13.4.6 Talar Process Fractures
13.4.6.1 Lateral Tubercle Fractures and Os Trigonum Complex
Posterior impingement in the ankle refers to a mechanical conflict on the posterior side of the ankle. In football, it accounts for about 4 % of all ankle injuries and can present either acutely or chronically [3].
Fig. 13.6
Lateral X-ray of an os trigonum in a professional football player’s ankle
Posterior ankle impingement syndrome is a clinical pain syndrome reflecting the most common cause of posterior ankle pain. It can be provoked by a forced hyperplantar flexion movement of the ankle [18, 20, 55, 56]. In the event of bony posterior impingement of the ankle, plantar flexion induces a conflict between the posterior malleolus of the distal tibia onto the posterosuperior calcaneal bone. A hypertrophic posterior talar process or an os trigonum is present in almost 7% of the football population [3]. Not every apparent posterior bone – caused by acute or repetitive overload (micro)trauma – induces posterior ankle pain and is not necessarily associated with the posterior ankle impingement syndrome.
Acute forced hyperplantar flexion movement of the ankle can induce bony conflict in the posterior ankle joint; thus, it is frequently seen in football. The mechanism of injury is a repetitive forced plantar flexion or an acute blocked kicking action. Compression of the os trigonum between the distal tibia and calcaneal bone can also cause this lesion, thus potentially leading to displacement of an os trigonum or fracture of the processus posterior tali or distal tibia (Fig. 13.6).
Over the last three decades, posterior arthroscopy of the ankle joint has become a standardized procedure, with numerous indications for treating posterior (intra-articular) ankle pathology. Lack of direct access and the nature and deep location of its hindfoot structures are reasons why posterior ankle problems still pose a diagnostic and therapeutic challenge today.
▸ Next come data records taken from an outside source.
Lemma search_needs_seven_rows_witness :
  (Permutation (example_permutation random_state (n_rows example_data6))
               (seq 0 (n_rows example_data6)) /\
   split_data example_permutation example_data6 =
     Ok (fst example_split6, snd example_split6)) /\
  n_rows (X_train (snd example_split6)) =
    n_rows example_data6 - (n_rows example_data6 + 4) / 5 /\
  forall g, ParameterGrid g <> [] ->
    model_search example_permutation Pipeline example_cv_score example_fit_pipeline
      g example_data6 =
      Raise (ValueError
        "Cannot have number of splits greater than the number of samples").
Proof.
  assert (Hp : Permutation (example_permutation random_state (n_rows example_data6))
                           (seq 0 (n_rows example_data6)))
    by apply example_permutation_ok.
  assert (Hs : split_data example_permutation example_data6 =
               Ok (fst example_split6, snd example_split6))
    by (vm_compute; reflexivity).
  split; [split; [exact Hp | exact Hs] |].
  exact (search_needs_seven_rows example_permutation Pipeline example_cv_score
           example_fit_pipeline example_data6 (fst example_split6)
           (snd example_split6) Hp Hs).
Defined.

Lemma error_metrics_nonnegative_witness :
  exists mse mae,
    mean_squared_error [Float 18; Int 16] [8; 7]%Q = Ok mse /\
    mean_absolute_error [Float 18; Int 16] [8; 7]%Q = Ok mae /\
    (0 <= mse)%Q /\ (0 <= mae)%Q /\
    (Forall2 Qeq [18; inject_Z 16]%Q [8; 7]%Q -> (mse == 0)%Q /\ (mae == 0)%Q).
Proof.
  apply (error_metrics_nonnegative [Float 18; Int 16] [18; inject_Z 16]%Q [8; 7]%Q).
  - reflexivity.
  - reflexivity.
  - discriminate.
Defined.



Lemma preprocessed_row_has_fitted_width_witness :
  (preprocessor_fit unit example_num_state example_roles (X_train example_split) =
     Ok example_preprocessor /\
   Exists (fun ns => snd ns <> None) (num_fitted unit example_preprocessor) /\
   Exists (fun cs => fill (snd cs) <> None) (cat_fitted unit example_preprocessor) /\
   row_fits example_roles example_test_row) /\
  exists v,
    preprocessor_transform_row unit example_num_apply example_preprocessor
      example_test_row = Ok v /\
    length v = preprocessor_width unit example_preprocessor.
Proof.
  assert (Hn : Exists (fun ns : string * option unit => snd ns <> None)
                      (num_fitted unit example_preprocessor))
    by (apply Exists_cons_hd; discriminate).
  assert (Hc : Exists (fun cs : string * CatState => fill (snd cs) <> None)
                      (cat_fitted unit example_preprocessor))
    by (apply Exists_cons_hd; discriminate).
  assert (Hr : row_fits example_roles example_test_row).
  { split; intros nm H; vm_compute in H;
      repeat (destruct H as [<- | H]; [split; [vm_compute; tauto | reflexivity] |]);
      destruct H. }
  split; [split; [reflexivity | split; [exact Hn | split; [exact Hc | exact Hr]]] |].
  apply (preprocessed_row_has_fitted_width unit example_num_state example_num_apply
           example_roles (X_train example_split) example_preprocessor
           example_test_row).
  - reflexivity.
  - right. exact Hn.
  - right. exact Hc.
  - exact Hr.
Defined.

Lemma seen_category_is_one_hot_witness :
  StronglySorted string_lt ["A"; "B"] /\
  NoDup ["A"; "B"] /\
  In "B" ["A"; "B"] /\
  cat_transform (mkCatState (Some "A") ["A"; "B"]) (Str "B") =
    Ok (map (fun c => if String.eqb "B" c then 1%Q else 0%Q) ["A"; "B"]) /\
  (Qsum (map (fun c => if String.eqb "B" c then 1 else 0) ["A"; "B"]) == 1)%Q /\
  exists m, Some "A" = Some m /\ In m ["A"; "B"] /\
            cat_transform (mkCatState (Some "A") ["A"; "B"]) NA =
            cat_transform (mkCatState (Some "A") ["A"; "B"]) (Str m).
Proof.
  apply (seen_category_is_one_hot [Str "B"; NA; Str "A"; Str "B"; Str "A"]
           (mkCatState (Some "A") ["A"; "B"]) "B").
  - reflexivity.
  - simpl. tauto.
Defined.

Lemma least_squares_in_grid_raises_witness :
  (5 <= n_rows (X_train example_split) /\
   In LinearRegression (grid_model param_grid)) /\
  GridSearchCV_fit Pipeline example_cv_score example_fit_pipeline
    (pipeline example_roles) param_grid
    (X_train example_split) (y_train example_split) =
    Raise (ValueError "Invalid parameter 'alpha' for estimator LinearRegression()").
Proof.
  assert (H5 : 5 <= n_rows (X_train example_split)) by (vm_compute; lia).
  assert (Hin : In LinearRegression (grid_model param_grid)) by (now left).
  split; [split; [exact H5 | exact Hin] |].
  apply (least_squares_in_grid_raises Pipeline example_cv_score
           example_fit_pipeline (pipeline example_roles) param_grid
           (X_train example_split) (y_train example_split) H5 Hin); discriminate.
Defined.
Lemma to_uint_lsd k p :
  Z.pos p < 10 ^ Z.of_nat k ->
  Pos.to_uint p = Decimal.rev (lu_of (lsd k (Z.pos p))).
Proof.
  intros Hp. unfold Decimal.rev.
  rewrite <- (lsd_normal k (Z.pos p) Decimal.Nil) by lia.
  change (Decimal.revapp (lu_of (lsd k (Z.pos p))) Decimal.Nil)
    with (Decimal.rev (lu_of (lsd k (Z.pos p)))).
  rewrite <- DecimalPos.Unsigned.to_of, DecimalPos.Unsigned.of_lu_rev.
  rewrite lsd_value by lia. reflexivity.
Qed.

Lemma digits_decimal k p :
  Z.pos p < 10 ^ Z.of_nat k ->
  rev (map digit_char (lsd k (Z.pos p)))
  = list_ascii_of_string (NilZero.string_of_uint (Pos.to_uint p)).
Proof.
  intros Hp. unfold NilZero.string_of_uint.
  pose proof (DecimalPos.Unsigned.to_uint_nonnil p) as Hnil.
  rewrite (to_uint_lsd k p Hp) in *.
  destruct (Decimal.rev (lu_of (lsd k (Z.pos p)))) eqn:E;
    try (exfalso; now apply Hnil);
    rewrite <- E; unfold Decimal.rev;
    rewrite string_of_revapp by apply lsd_digits;
    simpl; now rewrite app_nil_r.
Qed.

Lemma putnum_text_decimal n :
  - 10 ^ 10 < n < 10 ^ 10 -> putnum_text n = list_ascii_of_string (decimal n).
Proof.
  intros Hn. unfold putnum_text, decimal. destruct n as [|p|p].
  - reflexivity.
  - change (Z.pos p =? 0) with false. change (Z.pos p <? 0) with false.
    cbv iota. change (Z.to_int (Z.pos p)) with (Decimal.Pos (Pos.to_uint p)).
    unfold NilZero.string_of_int.
    apply (digits_decimal 10 p). change (Z.of_nat 10) with 10. lia.
  - change (Z.neg p =? 0) with false. change (Z.neg p <? 0) with true.
    cbv iota. change (- Z.neg p) with (Z.pos p).
    change (Z.to_int (Z.neg p)) with (Decimal.Neg (Pos.to_uint p)).
    unfold NilZero.string_of_int.
    rewrite (digits_decimal 10 p) by (change (Z.of_nat 10) with 10; lia).
    reflexivity.
Qed.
The two-portal endoscopic technique by van Dijk et al. – introduced in 2000 – gives excellent access to the posterior ankle compartment and also to the surrounding extra-articular posterior ankle structures [55].
This technique has modified classic arthroscopic tools and skills and has introduced a broad spectrum of new indications in posterior ankle pathology [55–57].
The most influential indication to perform posterior ankle arthroscopy remains the treatment of os trigonum. This is an attractive alternative to open surgery for experienced arthroscopic surgeons.
13.4.6.2 Medial Tubercle Fractures
Fractures of the medial tubercle are rare in football [3]. They can be due to:
Avulsion of the posterior talotibial ligament (posterior aspect of the deltoid ligament)
Dorsiflexion and eversion (Cedell fracture)
Direct compression of the process as above
Impingement of the sustentaculum tali in supination
In contrast to lateral tubercle injuries, pain and swelling is usually present between the Achilles tendon and the medial malleolus. There may, however, be limited pain on walking or movement of the ankle. It is difficult to visualize fractures of the medial tubercle on plain AP and lateral radiographs, and it has been suggested that the addition of two oblique views at 45° and 70° of external rotation may significantly aid detection prior to resorting to a CT or MRI [3] (Fig. 13.7a, b). These fractures can be approached through the posterior arthroscopic technique – their extent can be visualized and the necessary treatment can be performed all in a one-stage procedure.